If you paste a full URL, the scheme and path are stripped automatically so https://example.com/page becomes example.com. Switching the record type or resolver re-runs the query immediately, which makes it easy to compare what two resolvers return or to walk through a domain's record types. When there are no answer records but an authority section is present — common for NXDOMAIN or for types a name doesn't publish — that section is shown instead so you can see the SOA the zone returned.
DNS records and DNS-over-HTTPS
The Domain Name System is the directory of the internet: it maps human-readable names to the data clients need to reach a service. Different record types carry different data. An A record holds an IPv4 address and AAAA an IPv6 address; CNAME aliases one name to another; MX lists the mail servers for a domain; TXT stores arbitrary text, which is where SPF, DKIM, and domain-verification strings live; NS names the authoritative servers for a zone; SOA holds the zone's administrative metadata; CAA declares which certificate authorities may issue certificates; and SRV advertises the host and port for a service. Looking these up is the first step in diagnosing almost any connectivity, email, or certificate problem.
Every record also carries a TTL — a time-to-live in seconds that tells resolvers how long they may cache the answer. TTLs explain why DNS changes aren't instant: after you edit a record, resolvers that already cached the old value keep serving it until the TTL expires.
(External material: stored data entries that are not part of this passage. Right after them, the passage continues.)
Lemma uvm_wf_eq s s' root T fl :
  ram s' = ram s → freelist s' = freelist s → held s' = held s → uvm_wf s root T fl → uvm_wf s' root T fl.
Proof. intros Er Ef Eh Hw. eapply uvm_wf_ext; [exact Hw|done|done|]. rewrite Eh. apply Hw. Qed.

Lemma frame_without T v e p :
  leaf T !! v = Some e → v < UVPN → frame T p ↔ frame (without T v) p ∨ p = PTE2PA e.
Proof.
  intros Hl Hv. unfold frame, without. split.
  - intros (w & f & Hw & Hlt & <-). destruct (decide (w = v)) as [->|Hne]; [right; congruence|left].
    exists w, f. rsimpl. by rewrite lookup_delete_ne.
  - intros [(w & f & Hw & Hlt & <-)| ->]; [|by exists v, e]. revert Hw. rsimpl. intros [_ Hw]%lookup_delete_Some. by exists w, f.
Qed.

Lemma frame_without_ne s root T fl v e p :
  uvm_wf s root T fl → leaf T !! v = Some e → v < UVPN → frame (without T v) p → p ≠ PTE2PA e.
Proof.
  intros Hw Hl Hv (w & f & Hf & Hlt & <-) Heq. revert Hf. unfold without. rsimpl. intros [Hne Hf]%lookup_delete_Some.
  apply Hne. symmetry. by eapply (uv_inj _ _ _ _ Hw).
Qed.

Lemma without_id T v : leaf T !! v = None → without T v = T.
Proof.
  intros Hn. destruct T as [tb lf]. cbn in Hn. unfold without.
  with_strategy transparent [setf] change (mkAs tb (delete v lf) = mkAs tb lf). by rewrite delete_id.
Qed.

(** ** Unmapping *)

(** Freeing a frame that is still mapped: the tables are intact. *)
Lemma kfree_vm s root T fl p :
  vm_state s root T fl → page_ok p → p ∉ fl → ¬ is_table T p →
  ∃ s', kfree p s = Ok tt s' ∧ vm_state s' root T (p :: fl) ∧
    s' = s <| ram := ram s' |> <| freelist := freelist s' |> ∧
    (∀ q, q mod PGSIZE = 0 → q ≠ p → same_page (ram s) (ram s') q).
Proof.
  intros [Hk HT Hd Hlk] Hp Hnin Hnt. eexists. split; [by eapply kfree_ok|].
  assert (∀ q, q mod PGSIZE = 0 → q ≠ p →
    same_page (ram s) (store64 (memset (ram s) p 1 PGSIZE) p (freelist s)) q) as Hsame.
  { intros q Hq Hne b Hb. symmetry. destruct Hp as (Hpm & _).
    destruct (pages_disjoint p q Hpm Hq ltac:(congruence)); apply kfree_frame; lia. }
  split_and!; [split| |by rsimpl]; rsimpl.
  - by apply kfree_wf.
  - eapply pt_rep_frame; [exact HT|]. intros a Ha. apply Hsame; [|congruence]. by destruct (pr_page _ _ _ HT _ Ha).
  - intros a Ha Hin. apply elem_of_cons in Hin as [->|Hin]; [done|]. by apply (Hd a).
  - done.
  - kst_eq s.
Qed.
A low TTL means changes propagate quickly but generates more queries; a high TTL is efficient but makes changes slow to take effect. Seeing the TTL in a lookup tells you how long to expect a stale answer to linger.
DNS-over-HTTPS (DoH) is what makes a browser-based lookup possible. Traditional DNS uses UDP on port 53, which web pages can't speak; DoH wraps the same queries in ordinary HTTPS requests to a resolver like Google's dns.google or Cloudflare's cloudflare-dns.com, which return the answer as JSON. That means this tool talks directly to a public resolver from your browser with no intermediary server — your query goes to Google or Cloudflare and the result comes straight back. Because DoH is encrypted, the lookup is also private from the network between you and the resolver, though the resolver itself naturally sees what you ask.
Common use cases
- Debugging propagation. Check whether a record change has taken effect and see its TTL.
- Email setup. Verify MX records and inspect SPF, DKIM, and DMARC strings in TXT records.
- Certificate issues. Read CAA records to see which authorities are allowed to issue certs.
- Comparing resolvers. See whether Google and Cloudflare return the same answer for a name.